Output truncated without reason

system info

key value
transformers version 4.51.3
PyTorch version 2.6.0
vllm version 0.8.0
GPU 4090*1

Reproduction

I tried running this model, but the output was always staged and displayed as a length stage, but there was no problem with the configuration.

config

python3 -m vllm.entrypoints.openai.api_server --max_model_len 4096 --served-model-name seed-x --model /data/models/Seed-X-PPO-7B

request json

{
        "model": "seed-x",
        "max_token":4096,
        "prompt": "Translate the following English sentence into Chinese:\nThe image captures a charming scene featuring a small grey mouse with a white belly. The mouse is perched on a blue surface, which could be a table or a piece of furniture. It's engaged in the delightful activity of nibbling on a vibrant red strawberry, which appears juicy and ripe. The mouse's attention is fully absorbed by its sweet treat, suggesting it's enjoying its meal. The background is blurred but hints at a room with white walls, possibly indicating an indoor setting. The overall scene exudes a sense of tranquility and simplicity.<zh>"
}

Your output is being truncated due to the max_token parameter (should be max_tokens) and possibly the model’s maximum context length.

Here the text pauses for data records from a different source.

(** When the guard finds nothing. *)
Lemma guard_nil package candidate trusted errors :
  edition_guard_errors package candidate trusted = Ok errors ->
  let review := candidate_review candidate in
  (errors = [] <->
   dget candidate "artifact_schema" = JStr edition_version /\
   is_true (dget candidate "accepted_edition") = true /\
   dget_str candidate "delivery_status" =
     (if is_true (dget candidate "client_delivery_allowed") then "approved_for_delivery" else "pending_authorization") /\
   iter_or_empty (dget candidate "validation_errors") = Ok [] /\
   casefold (dget_str review "decision") = "approved" /\
   truthy (text_of (dget review "reviewer")) = true /\ truthy (text_of (dget review "reviewer_role")) = true /\
   (forall n, n ∈ package_names package -> absent (artifact_get (package_artifacts package) n) = false) /\
   py_eq (JObj (current_report_artifact_digests package)) (dget candidate "artifact_digests") = true /\
   dget_str candidate "report_artifact_digest" = current_report_artifact_digest package /\
   dget_str review "report_artifact_digest" = current_report_artifact_digest package /\
   (forall f, f ∈ bound_fields -> field_errors package candidate trusted f = []) /\
   (forall f, f ∈ ["tree_sha"; "scanner_run_id"; "evidence_bundle_hash"] -> truthy (text_of (dget candidate f)) = true)).
Proof.
  intros H review. unfold edition_guard_errors in H. apply bind_ok_inv in H as (recorded & -> & H).
  apply Ok_inj in H as <-. fold review.
  rewrite !app_nil, !when_nil, !negb_false_iff, !bool_decide_eq_true, !String.eqb_eq, !flat_map_nil.
  assert (forall l, forallb (fun n => bool_decide (n ∈ keys (current_report_artifact_digests package))) l = true <->
    forall n, n ∈ l -> n ∈ keys (current_report_artifact_digests package)) as ->.
  { intros l. rewrite forallb_forall. by setoid_rewrite bool_decide_eq_true; setoid_rewrite <- list_elem_of_In. }
  assert ((forall n, n ∈ package_names package -> n ∈ keys (current_report_artifact_digests package)) <->
    (forall n, n ∈ package_names package -> absent (artifact_get (package_artifacts package) n) = false)) as ->.
  { split; intros H n Hn; [by apply H, keys_digests in Hn as [_ ?]|]. apply keys_digests. auto. }
  assert (Ok recorded = Ok [] <-> recorded = []) as -> by (split; [by intros [=]|by intros ->]).
  setoid_rewrite when_nil. by setoid_rewrite negb_false_iff.
Qed.
Lemma reviewed_edition ledger r q built_at m :
  let package := report_package_from_record r in
  (forall f, f ∈ bound_fields -> exists s, dget (record_identity r) f = JStr s /\ strip s = s) ->
  (has_manifest package = true -> absent (AJson (dget package "evidence_manifest_json")) = false) ->
  (forall f, f ∈ bound_fields ->
     expected_field package (Some (record_identity r)) f = text_of (dget (record_identity r) f)) ->
  build_reviewed_edition ledger built_at r q = Ok m -> complete_approval built_at (edition_request_of r q) ->
  reviewed r m.
Proof.
  intros package H Hman Hf Hb Happ. destruct (reviewed_inv _ _ _ _ _ Hb) as (Hl & m0 & Hb0 & Hmay & R & _).
  assert (forall f, f ∈ bound_fields -> dget m0 f = dget (record_identity r) f) as Hbf.
  { intros f Hin. rewrite (built_bound _ _ _ _ _ Hb0 Hin). destruct (H f Hin) as (s & Hs & Hst).
    rewrite (dget_str_of _ _ _ Hs), Hs. by rewrite Hst. }
  constructor.
  - apply require_legacy_all. intros v Hv. rewrite !elem_of_cons in Hv. destruct Hv as [->|[->|[->|Hv]]].
    + exact Hl.
    + exact (package_boundary _ Hl).
    + exact (edition_boundary _ _ _ _ Hb0 R).
    + by apply not_elem_of_nil in Hv.
  - rewrite (guard_frame _ _ _ _ R). refine (built_clean package _ _ (edition_request_of r q) _ eq_refl Hman Hb0 _ Happ).
    intros f Hin. rewrite (Hbf f Hin). by apply Hf.
  - exact (rb_manifest_seal _ _ R).
  - exact (rb_review_seal _ _ R).
  - exact (rb_plain _ _ R).
  - rewrite (rb_frame _ _ R) by unwritten. by destruct (built_fields _ _ _ Hb0) as (_ & _ & F3 & _).
  - rewrite (rb_review _ _ R) by unwritten. rewrite (decision_kept _ _ _ _ Hb0 Hmay). f_equal. exact (proj1 Happ).
  - intros f Hin. rewrite (rb_frame _ _ R); [by apply Hbf|]. revert f Hin. apply Forall_forall. unwritten.
Qed.

Lemma reviewed_frame r u m : report_package_from_record u = report_package_from_record r -> record_identity u = record_identity r ->
  require_legacy_single_pdf [JObj u] = Ok tt -> reviewed r m -> reviewed u m.
Proof.
  intros Hp Hi Hb [V1 V2 V3 V4 V5 V6 V7 V8]. constructor; rewrite ?Hp, ?Hi; try done.
  apply require_legacy_all. intros v [->|Hv]%elem_of_cons; [exact Hb|].
  apply (proj1 (require_legacy_all _) V1). by right.
Qed.

(** ** Properties *)

(** C34: what a reviewed edition binds.  When [build_reviewed_edition] answers,
    the reviewer it names is a person in an authorized role, with a decision, a
    time and a reason; the manifest and its certificate name the digests of the
    very report the record holds and, when the record has a review ledger, the
    digest of that ledger; both carry their own seals.  The edition is accepted
    exactly for a complete approval, and it never allows delivery. *)
Theorem reviewed_edition_binds ledger now record q m :
  build_reviewed_edition ledger now record q = Ok m ->
  let package := report_package_from_record record in
  let review := candidate_review m in
  may_decide (claim_in m) /\
  dget review "reviewer" = JStr (strip (dr_reviewer q)) /\
  dget review "decision" = JStr (casefold (strip (dr_decision q))) /\
  dget m "artifact_digests" = JObj (current_report_artifact_digests package) /\
  dget m "report_artifact_digest" = JStr (current_report_artifact_digest package) /\
  dget review "report_artifact_digest" = JStr (current_report_artifact_digest package) /\
  seal_holds "accepted_edition_manifest_sha256" m = true /\ seal_holds "approval_certificate_sha256" review = true /\
  dget m "client_delivery_allowed" = JBool false /\
  (dget m "accepted_edition" = JBool true <-> complete_approval now (edition_request_of record q)) /\
  forall l, ledger record = Ok l -> l <> [] ->
    dget m "review_work_ledger_sha256" = JStr (json_digest (JObj l)) /\
    dget review "review_work_ledger_sha256" = JStr (json_digest (JObj l)).
Proof.
  intros H package review. destruct (reviewed_inv _ _ _ _ _ H) as (_ & m0 & Hb & Hc & R & Hm).
  destruct (built_fields _ _ _ Hb) as (_ & F2 & F3 & _ & _ & F6 & F7 & F8 & _).
  pose proof (digests_agree package (edition_request_of record q) eq_refl) as Hd. rewrite Hd in F6, F7.
  assert (candidate_review m0 = review_certificate now (edition_request_of record q)) as Hr
    by (unfold candidate_review; by rewrite F8).
  pose proof (decision_kept _ _ _ _ Hb Hc) as Hdec.
  split_and!.
  - rewrite (claim_rebinds _ _ R). exact Hc.
  - unfold review. rewrite (rb_review _ _ R) by unwritten. rewrite Hr. reflexivity.
  - unfold review. rewrite (rb_review _ _ R) by unwritten. exact Hdec.
  - rewrite (rb_frame _ _ R) by unwritten. exact F6.
  - rewrite (rb_frame _ _ R) by unwritten. exact F7.
  - unfold review. rewrite (rb_review _ _ R) by unwritten. rewrite Hr.
    change (dget (review_certificate now (edition_request_of record q)) "report_artifact_digest")
      with (JStr (json_digest (JObj (edition_digests (edition_request_of record q))))). by rewrite Hd.
  - exact (rb_manifest_seal _ _ R).
  - exact (rb_review_seal _ _ R).
  - rewrite (rb_frame _ _ R) by unwritten. exact F3.
  - rewrite (rb_frame _ _ R) by unwritten. rewrite F2, complete_approval_nil. split.
    + intros [= [H1%String.eqb_eq H2%bool_decide_eq_true]%andb_true_iff]. by split.
    + intros [-> ->]. by rewrite bool_decide_eq_true_2.
  - intros l Hl Hn. unfold review. rewrite Hm. apply bind_ledger; [by apply bound_text_ledger|apply sha256_hex_truthy].
Qed.
(* ===== verification/DeliveryAuthorization.v ===== *)
(** * Authorizing delivery (nico/comprehensive_delivery_authorization_v1.py)

    The receipt of a separate human act that permits the delivery of an approved
    edition.  [authorize_accepted_edition] makes it for the report the record
    holds now; [validate_delivery_authorization] is what every later reader asks. *)

From S2P Require Import Prelude PyStr Sha256 PyFloat Json JsonFacts BundleBoundary CanonicalHash Orchestration AcceptedEdition HumanEvidence ReviewDecision.

Definition authorization_version : string := "nico.comprehensive_delivery_authorization.v1".
Definition AUTHORIZATION_BASIS : string := "protected_admin_write_and_explicit_delivery_authorization".

Definition _authorization_hash (payload : dict) : string :=
  json_digest (JObj (dremove "delivery_authorization_sha256" payload)).

Definition _accepted_manifest_hash (manifest : dict) : res string :=
  let claimed := text_of (dget manifest "accepted_edition_manifest_sha256") in
  _ ← unless (truthy claimed &&
        String.eqb claimed (json_digest (JObj (dremove "accepted_edition_manifest_sha256" manifest))))
      ValueError "accepted_edition_manifest_hash_mismatch";
  Ok claimed.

The correct parameter for vLLM’s OpenAI-compatible API is max_tokens, not max_token. Also, the sum of input and output tokens must not exceed the model’s max_model_len (4096 in your config). If the prompt is long, the model may stop early with finish_reason: "length" even if you set a high max_tokens value. See this issue and this issue for details.

To fix, use "max_tokens" in your request, and ensure your prompt plus max_tokens does not exceed 4096 tokens. If you still see truncation, try reducing prompt length or increasing max_model_len if your GPU has enough memory. Would you like a step-by-step example or more troubleshooting tips?

Sources:

1 Like

Thank you very much…….